**Task statement**.
Look through the data below and extract, unchanged, the lines from the one that contains "in the order of their keys. *)" to the one that contains "Definition sample_results : list", both included.

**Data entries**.
#####

(** [fromisoformat] on the two timestamps of the sample gains. *)
Definition sample_fromisoformat (s : string) : option datetime :=
  if decide (s = "2023-05-01T12:00:00+00:00") then Some 1682942400000000
  else if decide (s = "2023-05-02T08:30:00+00:00") then Some 1683016200000000
  else None.

Definition solo_trophy : TrophyData :=
  mkTrophyData 1682942400000000 "SoloRanking" 1935
    [("timestamp", PyStr "2023-05-01T12:00:00+00:00");
     ("achievement",
      PyDict [("trophyAchievementType", PyStr "SoloRanking");
              ("trophySoloRankingAchievementType", PyStr "SoloTop")]);
     ("counts", PyList (PyInt <$> [5; 13; 18; 0; 0; 0; 0; 0; 0]))].

Definition live_trophy : TrophyData :=
  mkTrophyData 1683016200000000 "Live" 20
    [("timestamp", PyStr "2023-05-02T08:30:00+00:00");
     ("achievement", PyDict [("trophyAchievementType", PyStr "Live")]);
     ("counts", PyList (PyInt <$> [0; 2; 0; 0; 0; 0; 0; 0; 0]))].

(** A configuration file with two players and a cutoff. *)
Definition sample_toml : dict :=
  [("players",
    PyList [PyList [PyStr "jmal"; PyStr "id-1"];
            PyList [PyStr "sampleses"; PyStr "id-2"]]);
   ("plot_settings",
    PyDict [("categorized",
             PyDict [("start_date", PyStr "2023-05-02T08:30:00+00:00")])])].

Definition sample_config : Config :=
  mkConfig [("jmal", PyStr "id-1"); ("sampleses", PyStr "id-2")]
           (PyDict [("categorized",
                     PyDict [("start_date", PyStr "2023-05-02T08:30:00+00:00")])]).

(** [str] on the strings of the sample configuration. *)
Definition sample_str (obj : pyobj) : string :=
  match obj with
  | PyStr s => s
  | _ => ""
  end.

(** [yaml.dump] as [main] calls it, with its default [sort_keys=True],
    followed by [yaml.safe_load]: the entries of every mapping come back
    in the order of their keys. *)
Fixpoint insert_entry {V} (k : string) (v : V) (d : list (string * V))
    : list (string * V) :=
  match d with
  | [] => [(k, v)]
  | (k', v') :: d' =>
      if String.leb k k' then (k, v) :: d else (k', v') :: insert_entry k v d'
  end.

Fixpoint sort_keys (obj : pyobj) : pyobj :=
  match obj with
  | PyList l => PyList (sort_keys <$> l)
  | PyDict d =>
      PyDict (foldr (λ '(k, v) acc, insert_entry k (sort_keys v) acc) [] d)
  | _ => obj
  end.

(** The records of two players, as [main] holds them after fetching. *)
Definition sample_results : list (string * list TrophyData) :=
  [("sampleses", [live_trophy]); ("jmal", [solo_trophy; live_trophy])].

(** The count vector with a single 1, at position [i]. *)
Definition unit_counts (i : nat) : list Z := <[i := 1]> (replicate 9 0).

(** * Properties *)

(** ** The exception monad *)

Lemma bind_Ok {A B} (m : result A) (f : A → result B) (b : B) :
  m ≫= f = Ok b ↔ ∃ a, m = Ok a ∧ f a = Ok b.
Proof.
  destruct m as [a|e]; simpl; split.
  - eauto.
  - by intros (a' & [= <-] & ?).
  - done.
  - by intros (a' & ? & ?).
Qed.

Lemma bind_Ok_l {A B} (a : A) (f : A → result B) : Ok a ≫= f = f a.
Proof. done. Qed.

Lemma is_Ok_not_Err {A} (r : result A) : is_Ok r ↔ ¬ is_Err r.
Proof.
  destruct r as [a|e]; split.
  - by intros _ [e [=]].
  - by exists a.
  - by intros [a [=]].
  - intros H. destruct H. by exists e.
Qed.

(** ** Dict lookups *)

Lemma dict_get_missing {V} (d : list (string * V)) (key : string) :
  key ∉ d.*1 → dict_get d key = Err (KeyError key).
Proof.
  induction d as [|[k v] d IH]; simpl; [done|].
  intros Hkey. apply not_elem_of_cons in Hkey as [Hne Hkey].
  rewrite decide_False by done. by apply IH.
Qed.

Lemma dict_get_Ok_elem_of {V} (d : list (string * V)) (key : string) (v : V) :
  dict_get d key = Ok v → (key, v) ∈ d.
Proof.
  induction d as [|[k w] d IH]; simpl; [done|].
  case_decide as Hk.
  - intros [= ->]. subst k. by left.
  - intros H. right. by apply IH.
Qed.

Lemma dict_get_Err_inv {V} (d : list (string * V)) (key : string) (e : exn) :
  dict_get d key = Err e → e = KeyError key ∧ key ∉ d.*1.
Proof.
  induction d as [|[k w] d IH]; simpl.
  - intros [= <-]. split; [done|]. apply not_elem_of_nil.
  - case_decide as Hk; [done|]. intros H. destruct (IH H) as [-> Hd].
    split; [done|]. apply not_elem_of_cons. by split.
Qed.

Lemma dict_get_elem_of {V} (d : list (string * V)) (key : string) :
  key ∈ d.*1 → ∃ v, dict_get d key = Ok v.
Proof.
  intros Hkey. destruct (dict_get d key) as [v|e] eqn:Hget; [by exists v|].
  by apply dict_get_Err_inv in Hget as [_ Hget].
Qed.

Lemma dict_get_fmap {V W} (f : V → W) (d : list (string * V)) (key : string) :
  dict_get ((λ '(k, v), (k, f v)) <$> d) key
  = match dict_get d key with
    | Ok v => Ok (f v)
    | Err e => Err e
    end.
Proof.
  induction d as [|[k v] d IH]; simpl; [done|]. by case_decide.
Qed.

Lemma dict_get_NoDup {V} (d : list (string * V)) (key : string) (v : V) :
  NoDup d.*1 → (key, v) ∈ d → dict_get d key = Ok v.
Proof.
  induction d as [|[k w] d IH]; simpl; [by intros _ ?%elem_of_nil|].
  intros [Hk Hd]%NoDup_cons [Heq|Hin]%elem_of_cons.
  - injection Heq as -> ->. by rewrite decide_True.
  - case_decide as Hkey; [|by apply IH]. subst k. destruct Hk.
    apply list_elem_of_fmap. by exists (key, v).
Qed.

(** Proves that a given key is none of the keys of a given dict. *)
Ltac no_key :=
  simpl; repeat (apply not_elem_of_cons; split; [discriminate|]);
  apply not_elem_of_nil.

(** ** Points of a count vector *)

Lemma length_9_inv {A} (l : list A) :
  length l = 9%nat → ∃ a0 a1 a2 a3 a4 a5 a6 a7 a8, l = [a0; a1; a2; a3; a4; a5; a6; a7; a8].
Proof.
  intros H. do 9 (destruct l as [|? l]; [done|]).
  destruct l; [|done]. by repeat eexists.
Qed.

Lemma sum_trophy_points_wrong_length (counts : list Z) :
  length counts ≠ 9%nat → _sum_trophy_points counts = Err ValueError.
Proof. intros H. unfold _sum_trophy_points. by rewrite decide_True. Qed.

Lemma sum_trophy_points_digits (c0 c1 c2 c3 c4 c5 c6 c7 c8 : Z) :
  _sum_trophy_points [c0; c1; c2; c3; c4; c5; c6; c7; c8] =
  Ok (c0 * 10 ^ 0 + c1 * 10 ^ 1 + c2 * 10 ^ 2 + c3 * 10 ^ 3 + c4 * 10 ^ 4
      + c5 * 10 ^ 5 + c6 * 10 ^ 6 + c7 * 10 ^ 7 + c8 * 10 ^ 8).
Proof.
  unfold _sum_trophy_points. rewrite decide_False by (simpl; lia).
  reflexivity.
Qed.

(** C2. For a count vector of exactly 9 integers the point value is the sum
    of [counts[i] * 10^i] over the tiers 0 to 8; a vector with a single 1 at
    position [i] gives [10^i]; [5,13,18,0,...] gives 1935 and
    [0,0,0,4,0,...] gives 4000. *)
Theorem sum_trophy_points_base10 :
  (∀ counts : list Z, length counts = 9%nat →
     _sum_trophy_points counts =
     Ok ((counts !!! 0%nat) * 10 ^ 0 + (counts !!! 1%nat) * 10 ^ 1
         + (counts !!! 2%nat) * 10 ^ 2 + (counts !!! 3%nat) * 10 ^ 3
         + (counts !!! 4%nat) * 10 ^ 4 + (counts !!! 5%nat) * 10 ^ 5
         + (counts !!! 6%nat) * 10 ^ 6 + (counts !!! 7%nat) * 10 ^ 7
         + (counts !!! 8%nat) * 10 ^ 8)) ∧
  (∀ i : nat, (i < 9)%nat →
     _sum_trophy_points (unit_counts i) = Ok (10 ^ Z.of_nat i)) ∧
  _sum_trophy_points [5; 13; 18; 0; 0; 0; 0; 0; 0] = Ok 1935 ∧
  _sum_trophy_points [0; 0; 0; 4; 0; 0; 0; 0; 0] = Ok 4000.
Proof.
  split; [|split; [|split]].
  - intros counts Hlen.
    destruct (length_9_inv counts Hlen)
      as (c0 & c1 & c2 & c3 & c4 & c5 & c6 & c7 & c8 & ->).
    apply sum_trophy_points_digits.
  - intros i Hi.
    do 9 (destruct i as [|i]; [reflexivity|]). lia.
  - reflexivity.
  - reflexivity.
Qed.
(* ===== verification/Prelude.v ===== *)
(** * Verification of the Beluga Manager

    The repository deploys a data platform (Trino, Flink, Kafka, Iceberg, Keycloak, OPA)
    and the Manager that governs it.  This library models the code of the Manager that
    decides something, under [src/manager]: the policy compiler
    ([packages/policy-compiler]), the server ([packages/domain-api/src]), the web console
    ([packages/web/src]) and the gates of the build ([scripts/ci]).

    ** The parts, and how they interact

    - The _policy compiler_ turns a declaration of roles, groups and resources into an OPA
      policy for Trino, realm roles for Keycloak and a GRANT script for PostgreSQL, and
      compares what it compiled with what a system reports.
      [PolicyModel] is [schema.ts], [compare.ts], [pgrole.ts], [accessType.ts] (with a
      declaration for the witnesses); [PolicyRoles] and [PolicyValidate] are [validate.ts];
      [PolicyRego], [PolicyKeycloak], [PolicyPgDdl] are [compiler/*.ts]; [PolicyDrift] is
      [drift.ts]; [PolicyCtl] is [bin/policyctl.ts] with its file effects;
      [PolicyProjection] is the summary of the policies the server shows, with the SHA-256
      of the artefacts.  The theorems are in [PolicyRegoSafety], [PolicyRegoProofs],
      [PolicyKeycloak], [PolicyPgProofs], [PolicyDriftProofs], [PolicyRoundTrip] and
      [PolicyCtl] ([PolicyValid], [PolicyGrantLine] hold lemmas).
    - The _change-request flow_ lets an administrator change who may enter an endpoint: a
      route builds the edited [sso.yaml], records the request, opens a pull request; a
      reconciler follows it to the cluster.  [SsoSchema] is [schema/sso.ts], [SsoEdit]
      [sso-change/editEngine.ts], [SsoPrText] [sso-change/prText.ts], [SsoStore]
      [store/ssoChangeStore.ts] and [StorePool] its connection pool, [SsoPorts] the
      interfaces between them, [SsoRoutes] [routes/ssoChanges.ts], [SsoReconciler]
      [sso-change/reconciler.ts] and [compensation.ts] (with the timer and the drain),
      [GithubApp] [sso-change/githubApp.ts].  The theorems are in [SsoEdit],
      [SsoStoreProofs], [StorePool], [SsoRouteProofs], [SsoReconcilerProofs],
      [GithubAppProofs]; [GithubLink] puts the flow on top of the client and [SsoSystem]
      runs any number of requests and ticks against one database, interleaved.
    - The _sources of the SSO file_: [GithubSso] is [adapters/sso/*.ts], the reader of
      GitHub and the one of a local checkout (theorems in [GithubSsoProofs]).
    - The _upstream clients_ under [adapters/upstream]: [HttpClient] is [httpClient.ts] and
      [tokenProvider.ts], [Memo] is [memo.ts], [SqlRedaction] is [sqlRedaction.ts];
      over them [Lakekeeper] is the Iceberg catalog (theorems in [LakekeeperProofs]) and
      [QueryHistory] the history of Trino's queries.  [Flink] is [adapters/flink/*.ts]
      (theorems in [FlinkProofs]).  [Zod] and [Uri] are the schema combinators and the
      percent-encoding they use.
    - The _readers of the cluster_: [Kube] is [adapters/kubeClient.ts], [kubeWorkload.ts],
      [kubeEvents.ts] and [sso-change/argocdReader.ts] (theorems in [KubeProofs]);
      [Services] is the registry of services and its routes.
    - _The other routes_: [Pipeline], [DataAssets] and [Listings] are the routes, schemas
      and fixtures of pipelines, data assets with the hand-over to Trino, resources,
      events and health.
    - _Judgements over the platform_: [Correlation] is [correlation/rules.ts], [Decision]
      [decision/*.ts] with its fixtures and routes; [AssetId] is [lib/assetId.ts] and
      [lib/pagination.ts].
    - _Authentication and start-up_: [Config] is [config.ts], [Auth] is [auth/*.ts],
      [Startup] is [wiring.ts], [server.ts], [adapters/runtime.ts],
      [adapters/upstream/config.ts] and [app.ts] (theorems in [StartupProofs]).
    - The _web console_: [Session] is [auth/*], [ApiClient] is [api/*], [SsoForm] the form
      of a change request, [Translations] and [I18n] are [i18n/*], [I18nGuard] the gate
      against texts outside the catalog, [Graph] and [GraphSearch] are
      [components/graph/layout.ts], [WebTable] the sorting of tables, [Console] the
      functions beside the views, [Views] the shell, its navigation and what the views
      compute (theorems in [GraphProofs], [ViewsProofs] and the files themselves).
    - The _gates of the build_: [Ci] is what they share, [LicensePolicy] and
      [Vulnerabilities] are [scripts/ci/*.mjs].

    Server and console meet in theorems over both: the request of the form is read by the
    route ([SsoForm]), the listing of the catalog source is what the query view chooses
    from ([ViewsProofs]).

    [JsBase], [JsRegex], [JsText], [JsJson], [JsLib] are the parts of JavaScript the sources
    use; [Effects] are programs as trees of calls to the outside, [Threads] such programs
    interleaved over shared fields.

    ** How the code is represented

    - A synchronous function is a Rocq function with the same name; a thrown error is
      [inl] of a [result].  An asynchronous method is a program ([Effects.prog]): one node
      per call to the outside, a branch for every answer, exceptions included.  Programs
      are inductive trees, so every handler ends after finitely many calls whatever is
      answered; theorems about [runs] quantify over all answers.
    - Fields that concurrent calls share are read and written by calls of their own, so a
      statement that holds for all answers holds under every interleaving; where the state
      matters, [Threads] and [SsoSystem] run the programs over it.  A component of the
      console, the pool of the store, the read that callers of a Kubernetes adapter share
      and the process itself are state machines, and their theorems hold for every
      sequence of events.
    - Requests that the code starts together ([Promise.all]) and that share nothing are made
      one after the other, all of them.
    - A string is a sequence of 8-bit characters; what the code matches character by
      character is ASCII.  A number is an integer [Z]; confidences are in hundredths; a date
      is its time in milliseconds, with [None] for an invalid one where that can occur.
    - An object used as a map is an association list in insertion order.
    - Regular expressions are those of the sources, run by the backtracking matcher of
      [JsRegex], whose fuel is the length of the input: [run_complete] shows that it is
      enough; a global match or a split takes one step more than there are characters.
    - Other fuels: the number of roles (the closure and the cycle search of [PolicyRoles],
      with their theorems of completeness), the nodes and edges of a graph (its search and
      its layers, [GraphProofs.layout_layers]), the depth four of the column types that
      are rendered, and the page limits that the sources have themselves ([GithubApp],
      [Kube], [Lakekeeper], ten pages).
    - Not under [src/], hence parameters: the YAML library, the diff and the URL parser of
      the edit engine ([EditLib]); [JSON.parse], [Number] and [Date.parse] ([JsLib]); the
      texts of dates and the order of [Intl] ([Intl]); the URL parser, [isIP], the file
      system and the key parser of the host ([Host]); the signature of the App token;
      [jwtVerify] of jose; the syntax tree of the TypeScript compiler; the network, the
      clock, npm and PostgreSQL's connection faults, as answers of calls.  No theorem
      assumes more of them than it says.

    ** What the theorems show

    - Compiled policies: masks never conflict and every sensitive column is masked; table
      access, PostgreSQL privileges and Keycloak roles are exactly the declared ones; no
      declared text escapes its line; applying and comparing shows no drift; policyctl
      writes nothing but compiled artefacts.  Privileges are those of the relations as
      PostgreSQL names them, so two declared tables that differ only in case are one
      relation ([PolicyPgProofs.case_twins_merge]), and the statement about drift is for
      tables that PostgreSQL keeps as they are spelled ([PolicyRoundTrip.kept_names];
      [capitals_drift] shows what happens to the others).
    - Change requests: nothing is written to GitHub but for an administrator, for a change
      built on the base that was read, after the audit row; stages follow their diagram,
      the history is append-only, a tick reaches every request; the same on the wire, with
      at most 28 requests before the deadline.  Every answer of the submit route comes with
      the call that justifies it and with what it left in the store
      ([SsoRouteProofs.refused], [answered]).
    - Sources and readers: what is served is one confirmed commit within its window, the
      window being that of the serving call, and a fresh base is one this very call
      confirmed; live reads go only where they are meant to; health is judged from the
      texts the cluster answered, pipelines and their stages are exactly what Flink said,
      and a catalog listing called complete was read to its last page in the run that
      produced it; concurrent readers share one read and nothing older.
    - Clients: slots, queues and caches keep their bounds, tokens do not leak, SQL text
      loses its literals, the starter SQL is one SELECT.
    - Start-up: in production the server is closed unless configured, except that a local
      source without a base domain is served the one of development; settings are in their
      bounds; the routes need a verified token of an administrator; what health reports is
      what was wired; a signal does not cut a tick short.
    - [Correlation], [Decision]: the links are those the entities, with distinct identifiers,
      warrant; the boundary around a provider answers unless the value it threw cannot
      even be described ([Decision.describing_throws]).
    - The console: no token outlives its session, a submit asks for what was previewed, an
      answer in the cache belongs to the request of its reader, links land on their
      target, the layout of a graph is layered and ends, a truncated list says so, every
      text is in both catalogs.
    - The gates: exit code 0 means what it should, for licenses and vulnerabilities.

    ** Not modelled

    What React draws (elements, styles, animation) and the widgets of third parties (React
    Flow, the SQL editor, react-query's own scheduling); Helm charts, GitOps values and
    shell scripts; the OpenAPI document and the descriptions of the schemas;
    [dev/mock-upstreams.mjs], a server for local development.  [deepFreeze] has no
    counterpart in a model without mutation. *)
From stdpp Require Export base decidable list strings gmap sorting pretty.
From Stdlib Require Export ZArith Lia.

(** ** Automation *)

Create HintDb beluga discriminated.

(** Case analysis on every [if]/[match] of the goal or of the hypotheses. *)
Ltac case_all := repeat (case_match || case_decide); simplify_eq/=.

(** Split a goal made of an equivalence. *)
Ltac iff := split; [intros ?|intros ?].

(** ** A fallible computation: [inl] carries what the code throws. *)

Declare Scope result_scope.
Delimit Scope result_scope with result.

Definition result (E A : Type) : Type := (E + A)%type.

Definition rbind {E A B} (m : result E A) (f : A -> result E B) : result E B :=
  match m with inl e => inl e | inr a => f a end.

Notation "'let!' x ':=' m 'in' k" := (rbind m (fun x => k))
  (at level 10, x pattern, m at level 100, k at level 200) : result_scope.

Fixpoint rmap {E A B} (f : A -> result E B) (l : list A) : result E (list B) :=
  match l with
  | [] => inr []
  | a :: l' => rbind (f a) (fun b => rbind (rmap f l') (fun bs => inr (b :: bs)))
  end.

Lemma rbind_inr {E A B} (m : result E A) (f : A -> result E B) b :
  rbind m f = inr b <-> exists a, m = inr a /\ f a = inr b.
Proof. destruct m; naive_solver. Qed.

Lemma rmap_inr {E A B} (f : A -> result E B) l bs :
  rmap f l = inr bs <-> Forall2 (fun a b => f a = inr b) l bs.
Proof.
  revert bs. induction l as [|a l IH]; intros bs; simpl.
  - split; [intros [= <-]; constructor | by intros ->%Forall2_nil_inv_l].
  - rewrite rbind_inr. setoid_rewrite rbind_inr. setoid_rewrite IH. split.
    + intros (b & ? & bs' & ? & [= <-]). by constructor.
    + intros (b & bs' & ? & ? & ->)%Forall2_cons_inv_l. eauto 10.
Qed.

(** ** Lists read as sets *)

Definition same_set {A} (l k : list A) : Prop := forall x, x ∈ l <-> x ∈ k.

#[export] Instance same_set_equivalence {A} : Equivalence (@same_set A).
Proof. unfold same_set. split; repeat intro; naive_solver. Qed.

#[export] Instance elem_of_same_set {A} (x : A) :
  Proper (same_set ==> iff) (fun l => x ∈ l).
Proof. intros l k H. apply H. Qed.

Lemma same_set_perm {A} (l k : list A) : l ≡ₚ k -> same_set l k.
Proof. intros H x. by rewrite H. Qed.

Lemma existsb_elem {A} (f : A -> bool) l :
  existsb f l = true <-> exists x, x ∈ l /\ f x = true.
Proof. rewrite existsb_exists. by setoid_rewrite list_elem_of_In. Qed.

Lemma forallb_elem {A} (f : A -> bool) l :
  forallb f l = true <-> forall x, x ∈ l -> f x = true.
Proof. rewrite forallb_forall. by setoid_rewrite list_elem_of_In. Qed.

Lemma elem_of_flat_map {A B} (f : A -> list B) l y :
  y ∈ flat_map f l <-> exists x, x ∈ l /\ y ∈ f x.
Proof.
  rewrite !list_elem_of_In, in_flat_map.
  by setoid_rewrite list_elem_of_In.
Qed.

Lemma elem_of_map {A B} (f : A -> B) l y :
  y ∈ map f l <-> exists x, x ∈ l /\ y = f x.
Proof.
  rewrite list_elem_of_In, in_map_iff. setoid_rewrite list_elem_of_In. naive_solver.
Qed.

Lemma elem_of_filterb {A} (f : A -> bool) l x :
  x ∈ List.filter f l <-> x ∈ l /\ f x = true.
Proof. by rewrite !list_elem_of_In, filter_In. Qed.

Lemma flat_map_nil {A B} (f : A -> list B) l :
  flat_map f l = [] <-> forall x, x ∈ l -> f x = [].
Proof.
  induction l as [|a l IH]; simpl; [set_solver|].
  rewrite app_nil, IH. set_solver.
Qed.

Lemma if_nil {A} (b : bool) (x : A) : (if b then [x] else []) = [] <-> b = false.
Proof. by destruct b. Qed.

Create Rewrite HintDb elems.
#[export] Hint Rewrite @elem_of_flat_map @elem_of_map @elem_of_filterb @flat_map_nil
  @existsb_elem @forallb_elem @if_nil @app_nil : elems.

#####

**Solution below**.
    in the order of their keys. *)
Fixpoint insert_entry {V} (k : string) (v : V) (d : list (string * V))
    : list (string * V) :=
  match d with
  | [] => [(k, v)]
  | (k', v') :: d' =>
      if String.leb k k' then (k, v) :: d else (k', v') :: insert_entry k v d'
  end.

Fixpoint sort_keys (obj : pyobj) : pyobj :=
  match obj with
  | PyList l => PyList (sort_keys <$> l)
  | PyDict d =>
      PyDict (foldr (λ '(k, v) acc, insert_entry k (sort_keys v) acc) [] d)
  | _ => obj
  end.

(** The records of two players, as [main] holds them after fetching. *)
Definition sample_results : list (string * list TrophyData) :=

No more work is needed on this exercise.